India’s largest oil refiner,Indian Oil Corporation (IOC), which has embarked on a privatization drive, is hoping that its three projects in Turkey will help it tap the market for petroleum products in that country as well as make inroads into markets in Europe and the US.
IOC’s three projects in the country are a $2 billion (Rs8,600 crore) pipeline from the Black Sea to the Mediterranean Sea, a 15 million tonne per annum (MTPA) refinery that is being built at a cost of $6 billion in Ceyhan, and a planned-bid for a 52-53% stake in Petkim Petrokimya Holdings AS , a petrochemicals complex. The pipeline is expected to ship Caspian crude to the refinery.
To fund its overseas plans, the company has lined up a capital expenditure of Rs 43,000 crore over the period of next five years (2007-12). “On the retailing front, we are looking at countries apart from Turkey, where there are no subsidies given by the government. We are interested in Indonesia along with a few other African countries in Africa,” said BM Bansal, director, planning and business development, IOC .

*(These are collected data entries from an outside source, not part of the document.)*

(** All that can happen before a forward, and the state it starts from. *)
Lemma process_request_forward e raw raw' g g' effs b :
  process_request e raw g = Some (g', effs) -> Forward b raw' ∈ effs ->
  raw' = raw /\ exists r ctx w bs lb resp px,
    HttpParser.parse_http_request raw empty_request = (true, r) /\
    handle_internal_endpoint (path r) (stats g) = None /\
    run_request_filters (filters g) (mkContext (Some r) None [] 0) (world g) = Some (true, ctx, w) /\
    Router.match_ (router g) (path (request_of r ctx)) = Some bs /\
    LB.select (lb_draw e) bs (load_balancer g) = (b, lb) /\
    fst (CB.allow_request (allow_time e) (breaker b g)) = true /\
    Proxy.forward (proxy_env e) b raw (proxy g) = Some (resp, px) /\
    config g' = config g /\ router g' = router g /\ filters g' = filters g /\
    breaker b g' =
      (if is_success resp then CB.on_success else CB.on_failure (report_time e))
        (snd (CB.allow_request (allow_time e) (breaker b g))).
Proof.
  intros Hp Hin. revert Hp. unfold process_request, send_error_and_close.
  destruct (HttpParser.parse_http_request raw empty_request) as [[] r]; cbn [negb];
    [|intros [= <- <-]; set_solver].
  destruct (handle_internal_endpoint (path r) (stats g)) eqn:Ei; [intros [= <- <-]; set_solver|].
  destruct (run_request_filters _ _ _) as [[[[] ctx] w]|] eqn:Ef; cbn [mbind option_bind negb]; [|
    intros [= <- <-]; set_solver|done].
  cbn [router set_world]. destruct (Router.match_ _ _) as [bs|] eqn:Em; [|intros [= <- <-]; set_solver].
  cbn [load_balancer set_world]. destruct (LB.select _ _ _) as [target lb] eqn:Es.
  destruct (get_circuit_breaker target _) as [cb g1] eqn:Eg.
  assert (cb = breaker target g /\ proxy g1 = proxy g /\ config g1 = config g /\ router g1 = router g
    /\ filters g1 = filters g) as (Ecb & Hpx & Hcf & Hrt & Hfl).
  { rewrite breaker_default. revert Eg. unfold get_circuit_breaker. cbn [circuit_breakers set_balancer set_world config].
    destruct (circuit_breakers g !! _); by intros [= <- <-]. }
  destruct (CB.allow_request (allow_time e) cb) as [[] cb'] eqn:Ea; cbn [negb]; [|intros [= <- <-]; set_solver].
  destruct (Proxy.forward _ _ _ _) as [[resp px]|] eqn:Ew; cbn [mbind option_bind]; [|done].
  destruct (respond _ _ _ _) as [[g2 sent]|] eqn:Er; cbn [mbind option_bind]; [|done].
  intros [= <- <-].
  destruct (respond_state _ _ _ _ _ _ Er) as (w2 & out & ka & -> & ->).
  assert (target = b /\ raw' = raw) as [-> ->] by set_solver. split; [done|].
  exists r, ctx, w, bs, lb, resp, px. rewrite <- Ecb, Ea. cbn [fst snd].
  repeat (split; [done|]).
  match goal with |- context [report e ?r1 b resp ?g0] =>
    destruct (report_state e r1 b resp g0) as (Hb & Hc & Ho & Hl) end.
  cbn [config router filters set_world]. rewrite Hc, Ho, Hl. cbn [set_balancer set_proxy config router filters].
  split; [by rewrite <- Hpx|]. repeat (split; [done|]).
  etransitivity; [etransitivity; [|exact Hb]|].
  - by rewrite !breaker_default.
  - rewrite breaker_default. cbn [circuit_breakers set_balancer set_proxy put_breaker set_breakers].
    by rewrite lookup_insert_eq.
Qed.
Lemma at_backend_le b j : (at_backend b j <= 1)%nat.
Proof. unfold at_backend. destruct (decide _); lia. Qed.
Lemma connected_le b p : (connected b p <= 1)%nat.
Proof. destruct p; cbn [connected]; try apply at_backend_le; lia. Qed.
Lemma holding_le b p : (holding b p <= 1)%nat.
Proof. destruct p; cbn [holding]; try apply at_backend_le; lia. Qed.

Lemma select_conns draw bs l b :
  LB.algo l <> LB.LeastConnections -> LB.conns b (LB.select draw bs l).2 = LB.conns b l.
Proof. intros Ha. destruct bs as [|? [|? bs]]; [done..|]. cbn [LB.select]. by destruct (LB.algo l). Qed.

Lemma select_algo draw bs l : LB.algo (LB.select draw bs l).2 = LB.algo l.
Proof.
  destruct bs as [|? [|? bs]]; [done..|]. cbn [LB.select]. destruct (LB.algo l) eqn:E; [done..|].
  unfold LB.select_leastConnections. by destruct (LB.least_go _ _ _ _).
Qed.

Lemma step_algo e (p : pc) g p' g' :
  step e p g = Some (p', g') -> LB.algo (G.load_balancer g') = LB.algo (G.load_balancer g).
Proof. intros ->%step_balancer. destruct p; try done. apply select_algo. Qed.

Lemma step_conns e (p : pc) g p' g' b n :
  step e p g = Some (p', g') -> LB.algo (G.load_balancer g) <> LB.LeastConnections ->
  Z.of_nat (connected b p) <= LB.conns b (G.load_balancer g) -> LB.conns b (G.load_balancer g) + 1 < two64 ->
  LB.conns b (G.load_balancer g) = n ->
  LB.conns b (G.load_balancer g') = n - Z.of_nat (connected b p) + Z.of_nat (connected b p').
Proof.
  intros Hs Ha Hlo Hhi <-. pose proof (step_connected e p g p' g' b Hs) as Hc.
  rewrite (step_balancer e p g p' g' Hs). destruct p; try lia; clear Hs.
  - rewrite select_conns by done. lia.
  - rewrite LB.conns_on_connect. cbn [connected] in *. unfold at_backend in *.
    destruct (decide (target j = b)) as [->|]; [rewrite decide_True by done|rewrite decide_False by done; lia].
    rewrite u64_small; lia.
  - rewrite LB.conns_on_disconnect. cbn [connected] in *. unfold at_backend in *.
    destruct (decide (target j = b)) as [->|]; [rewrite decide_True by done|rewrite decide_False by done; lia].
    destruct (Z.ltb_spec 0 (LB.conns b (G.load_balancer g))); [rewrite u64_small|]; lia.
Qed.

Lemma step_active e (p : pc) g p' g' b q n :
  step e p g = Some (p', g') -> Proxy.pool (G.proxy g') = Some q ->
  (forall q0, Proxy.pool (G.proxy g) = Some q0 -> Pool.active_of (Pool.make_key b) q0 = n) ->
  Z.of_nat (holding b p) <= n -> n + 1 < two64 ->
  Pool.active_of (Pool.make_key b) q = n - Z.of_nat (holding b p) + Z.of_nat (holding b p').
Proof.
  intros Hs Hq Ha Hlo Hhi. pose proof (step_holding e p g p' g' b Hs) as Hh.
  rewrite (step_pool e p g p' g' Hs) in Hq.
  destruct (pool_op e p) as [o|]; [|rewrite (Ha q Hq); lia].
  destruct (Proxy.pool (G.proxy g)) as [q0|] eqn:E; [|done]. injection Hq as <-.
  rewrite Pool.exec_active; rewrite ?(Ha q0 eq_refl); lia.
Qed.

Ajay Arora of accounting firm Erns and Young termed the Turkey move “workable” and said, “It makes lot of sense due to the rising demand potential in the US market. As no new refineries have been set up in Europe or US in the last 10 years, it is a good move. Turkey, as a part of emerging Europe, offers an ideal location.” IOC is partnering with Eni SpA of Italy and Calik Enerji A.S to set up the 350mile pipeline in which it has a 12.5% equity stake.
“The debt-to-equity ratio for the project is yet to be decided. An IOC team will shortly leave for Turkey to complete the due diligence on the project,” added Bansal. More partners for the pipeline project are being identified and some Japanese firms have shown interest.
While the operator for the pipeline is yet to be decided, the final framework for the project development will be decided by June this year. The pre-feasibility report for the Ceyhan refinery project has been submitted and the refinery is expected to be completed in 2012.
IOC plans to own a 51% majority stake in the greenfield project and is exploring partnership options to build the project. “It will be an export-oriented refinery where a part of the product will be for domestic consumption. The rest will be routed to Europe and the US,” said Bansal. IOC is also looking for opportunities in exploration and production in Turkmenistan and Kazakhstan. It is willing to enter the fuel-retail business in Russia provided if it is offered a stake in exploration and production activities there.